翌日は、アナンダバンのGandhi Memorial Leprosy Foundationの見学です。Dr. Vijai Pulが待っていてくださいました。インドにおけるハンセン病対策の最前線にいる人で、ちょうど疫学調査のまとめをする段階でした。昨年の新患者数は合計12万6,800人、相変わらず世界の新患者数の約半分を占めています。ただこの数字は、あくまで発見された患者数で、実際の患者数には多くの説明が必要なことは自明のことです。インドでは、少数民族へのアプローチがとても困難で、多民族、多宗教、多人種を擁する混沌の国の中でポケットエリア(村落単位の多発地域)に対する対策はかなり困難で、現状ではひたすら出てきた患者を治すのみ、これでは新患者の減少は望めません。

さらに障害となっているのが、ハンセン病に対する根強い差別です。差別されるかどうかは、菌の有無ではなく、外見上の障害の有無で決まります。例えば曲がった指を手術で治せば、差別の対象にはならないということです。これはどこの国でも、広くハンセン病の多発地帯で見られる現象です。それだけに、早期発見・早期治療で障害の出る前に治すことが大切ですが、いまなお病気を隠そうとする傾向が治療開始を遅らせ、結局障害が残ってしまう例が後を絶たないようです。

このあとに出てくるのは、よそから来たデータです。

(** When the kernel cuts the write of a file of one buffer after [n + 1] bytes, the next
    write starts at the front of the buffer again: the copy repeats the beginning of the
    file in place of its end, and success is reported. *)
Theorem copy_file_fd_short s sfd dfd x n :
  sfd <> dfd -> files s !! sfd = Some x -> files s !! dfd = Some [] ->
  (S n < length x <= NETATALK_DIOSZ_STACK)%nat -> answers s = [Fine; Short n] ->
  exists s', copy_file_fd sfd dfd s = Ok (0, s') /\
    files s' !! dfd = Some (take (S n) x ++ take (length x - S n) x).
Proof.
  intros Hne Hx Hd Hl Ha.
  assert (wp never (copy_file_fd sfd dfd) s (fun r s' =>
    r = 0 /\ files s' !! dfd = Some (take (S n) x ++ take (length x - S n) x))) as H; [|apply run_result in H; naive_solver].
  apply run_bind, run_get. rewrite Hx, Ha. cbn [default from_option length].
  replace (S (length x + 2)) with (S (S (length x + 1))) by lia. cbn [copy_chunks].
  apply run_bind, run_bind, run_call_left; rewrite Ha; [done|]. intros a l [= <- <-]. run_walk.
  cbn [files set_answers]. rewrite Hx. cbn [default from_option]. rewrite drop_0, (take_ge x) by lia.
  destruct x as [|b x']; [cbn in Hl; lia|]. remember (b :: x') as x eqn:Hb. clear Hb b x'. run_walk.
  cbn [answers set_answers length].
  assert (length (take (S n) x) = S n) as Hn by (rewrite length_take; lia).
  replace (length x + 1)%nat with (S (length x)) by lia. rewrite write_chunk_step, firstn_all by lia.
  unfold sys_write. run_walk. apply run_call_left; cbn [answers set_answers]; [done|]. intros a l [= <- <-]. run_walk. rewrite Hn.
  assert (exists k, length x = S k) as [k Hk] by (destruct (length x); [lia|eauto]).
  replace (write_chunk (length x)) with (write_chunk (S k)) by (by rewrite Hk). rewrite write_chunk_step by lia.
  unfold sys_write. run_walk. apply run_call_left; cbn [answers set_answers set_files]; [|done]. intros _. run_walk.
  assert (length (take (length x - S n) x) = length x - S n)%nat as Hm by (rewrite length_take; lia).
  rewrite Hm, Nat.sub_diag, write_chunk_done. run_walk. replace (0 <? 0) with false by done.
  rewrite Nat.add_comm. cbn [Nat.add copy_chunks]. unfold sys_read. run_walk.
  apply run_call_left; cbn [answers set_answers set_files]; [|done]. intros _. run_walk. cbn [files set_answers set_files].
  rewrite !lookup_insert_ne by done. rewrite Hx. cbn [default from_option id]. rewrite drop_ge, take_nil by lia. run_walk.
  split; [done|]. cbn [files set_answers set_files]. rewrite Hd, !lookup_insert_eq. cbn [default from_option id]. f_equal.
  change (overwrite 0 (take (S n) x) []) with (overwrite (length (@nil Z)) (take (S n) x) []). rewrite overwrite_end. cbn [app].
  rewrite <- Hn at 1. by rewrite overwrite_end.
Qed.
(* ===== verification/EaFacts.v ===== *)
(** * EaFacts

    The header of [Ea]: its bytes as a function of the entries, what [pack_header]
    writes and what [unpack_header] reads, and the safety of every operation on the
    buffer.  Then the handles of a calm kernel: what [ea_open] makes of a file and what
    [ea_close] leaves. *)

From S2P Require Import Prelude Bytes AdHeader AdHeaderTheorems Vfs VfsFacts Ea.

(** ** The bytes of a header *)

Definition enc_entry (x : ea_entry) : list Z :=
  match ea_name x with
  | Some name => be32 (u32 (ea_entry_size x)) ++ name ++ [0]
  | None => []
  end.

Fixpoint enc (l : list ea_entry) : list Z :=
  match l with [] => [] | x :: l => enc_entry x ++ enc l end.

(** The length the code keeps beside a name is the length of the name. *)
Definition entry_ok (x : ea_entry) : Prop := forall name, ea_name x = Some name -> ea_namelen x = length name.

Definition live (l : list ea_entry) : list ea_entry := filter has_name l.

Lemma live_cons_some x n l : ea_name x = Some n -> live (x :: l) = x :: live l.
Proof. intros H. apply filter_cons_True. unfold has_name. by rewrite H. Qed.

Lemma live_cons_none x l : ea_name x = None -> live (x :: l) = live l.
Proof. intros H. apply filter_cons_False. unfold has_name. rewrite H. intros [? ?]. done. Qed.
(* ===== verification/EaMove.v ===== *)
(** * EaMove

    Attributes that go with their file: with a calm kernel, [ea_renamefile] moves every
    attribute of one file to another and [ea_copyfile] copies them, on top of what the
    other file had, and no other file changes. *)

From S2P Require Import Prelude Bytes AdHeader AdHeaderTheorems Vfs VfsFacts VfsTheorems Ea EaFacts EaStore EaOps.

(** ** The kernel's part *)

Section kernel.
Context (c : Z) (D : gset fkey).

Lemma run_renameat_calm E F s p q x (Q : bool -> sys -> Prop) : calm c D F s -> F !! (c, p) = Some x ->
  (forall s', calm c D (<[(c, q) := x]> (delete (c, p) F)) s' -> Q true s') -> wp E (sys_renameat (-1) p (-1) q) s Q.
Proof.
  intros Hs Hx HQ. apply run_bind, (run_attempt_calm _ c D F); [done|]. cbn. apply run_bind, run_get.
  destruct Hs as (Ha & Hc & HD & HF). unfold at_dir. cbn. rewrite Hc, HF, Hx. cbn. apply HQ. unfold calm. cbn. by rewrite HF, Hc.
Qed.

Lemma run_opentrunc_calm E F s p (Q : option fkey -> sys -> Prop) : calm c D F s ->
  (forall s', calm c D (<[(c, p) := []]> F) s' -> Q (Some (c, p)) s') -> wp E (sys_openat (-1) p true true) s Q.
Proof.
  intros Hs HQ. apply run_bind, (run_attempt_calm _ c D F); [done|]. cbn. apply run_bind, run_get.
  destruct Hs as (Ha & Hc & HD & HF). unfold at_dir. cbn. rewrite Hc, HF.
  destruct (F !! (c, p)); cbn; apply HQ; unfold calm; cbn; by rewrite HF.
Qed.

入院病棟では、独特の四肢潰瘍の治療を目的に入院している人がほとんどです。手足に知覚麻痺があると、日常生活の中で怪我をしますが、知覚麻痺ゆえに傷を受けたことに気づくのも遅れ、しばしば骨に達する深い潰瘍となってしまいます。ここワルダではほとんど寝かせておくだけで、局部のドレッシングは1日1回、薬はほとんどなし、仕事を休ませて安静にすれば自然に治るといいます。薬剤、医療機器、医療用品のすべてがないものだらけのガランとした空間が「病院」なのです。食事と寝る空間が与えられているだけでも「治療」になるのかも知れません。

翌日は、アーナンダワンに向けて、片道3、4時間、車を痛めつけながらガタガタ道を走りました。到着したところは、ババ・アムテの創立による巨大な組織で、約1万人が暮らす一大共同体です。ハンセン病および様々な障害を持つ人々が、互いに自給自足を目指して生活しています。視覚障害者、ろうあ者たちも共同生活をしながら、教育・職業訓練を受けています。アーナンダワンは「喜びの里」の意だそうで、社会から排斥された人々のやっとたどり着いた楽園となっているのでしょう。特に職業訓練の施設が充実していて、一般住民も訓練を受けています。一方診療部門を見ると、外来では毎日何人ものハンセン病患者が受診しており、やはりここはハンセン病多発地域のど真ん中であることを思い出します。

敷地内には、家具職人や大工もいますし、織物工場、手工芸品作業所、車やバイクの修理工場と何でもあり、時には自転車も作ってしまいます。たくさんの人にインタビューしたところ、発病後に家族から放逐された人が大多数ですが、ハンセン病ではなくても類似の障害のために社会から見放された人、先天的な障害のために家族が捨てた子どもなどが混じっています。ここに来てやっと自分の場所が得られたのでしょう。確かにここは「喜びの里」と呼ばれる楽園でしょう。しかし垣根を越えた外側には、彼らが順応できなかった社会があります。この垣根がなくなるまで、彼らに本当の自由はありません。

障害者に対して延々と続く社会の差別感情は、どこからくるのでしょうか? 理屈では説明できない「感情」がそうさせているのでしょうか? 驚いたことにインドでは、医療従事者たちもハンセン病患者を避けると聞きました。何と情けないことでしょう。私も医療従事者として、拳を挙げて啓発活動を始めたくなってしまいます。しかし一旅行者の私には、手を取り合って肌の温もりを伝え合うことくらいしかできません。

アーナンダワンからワルダに戻ったときには、日も暮れかかっていましたが、ガンディーゆかりの村々に連れて行っていただきました。ガンディー翁の慎ましい土壁の家、ここからインドの解放、虐げられたハンセン病患者の解放が始まったその場所が、きれいに整理された一角に大切に保存されていました。

翌朝、夜明けに出発してムンバイに戻り、町を自動車で走ってもらいました。ガンディーゆかりの偉業を引き継いで、地道なNGO活動に取り組んでいる人、ガンディー翁の右腕となって働いたヴィノバ氏の甥御さんが、本屋の2階で資料整理をしていた姿も印象的でした。薄暗い2階の一室で、外の喧噪を階下に聞きながら、ガンディーの偉大な足跡と、彼を支えて共に働いた人々のことを思い描いていました。

大急ぎの駆け足で、短い時間にたくさんの収穫をさせていただきました。私たちのクリニックに集まる、様々なバリアフリー化に篤い思いを持つ人々と共に、ワルダでの体験を分かち合いたいと思います。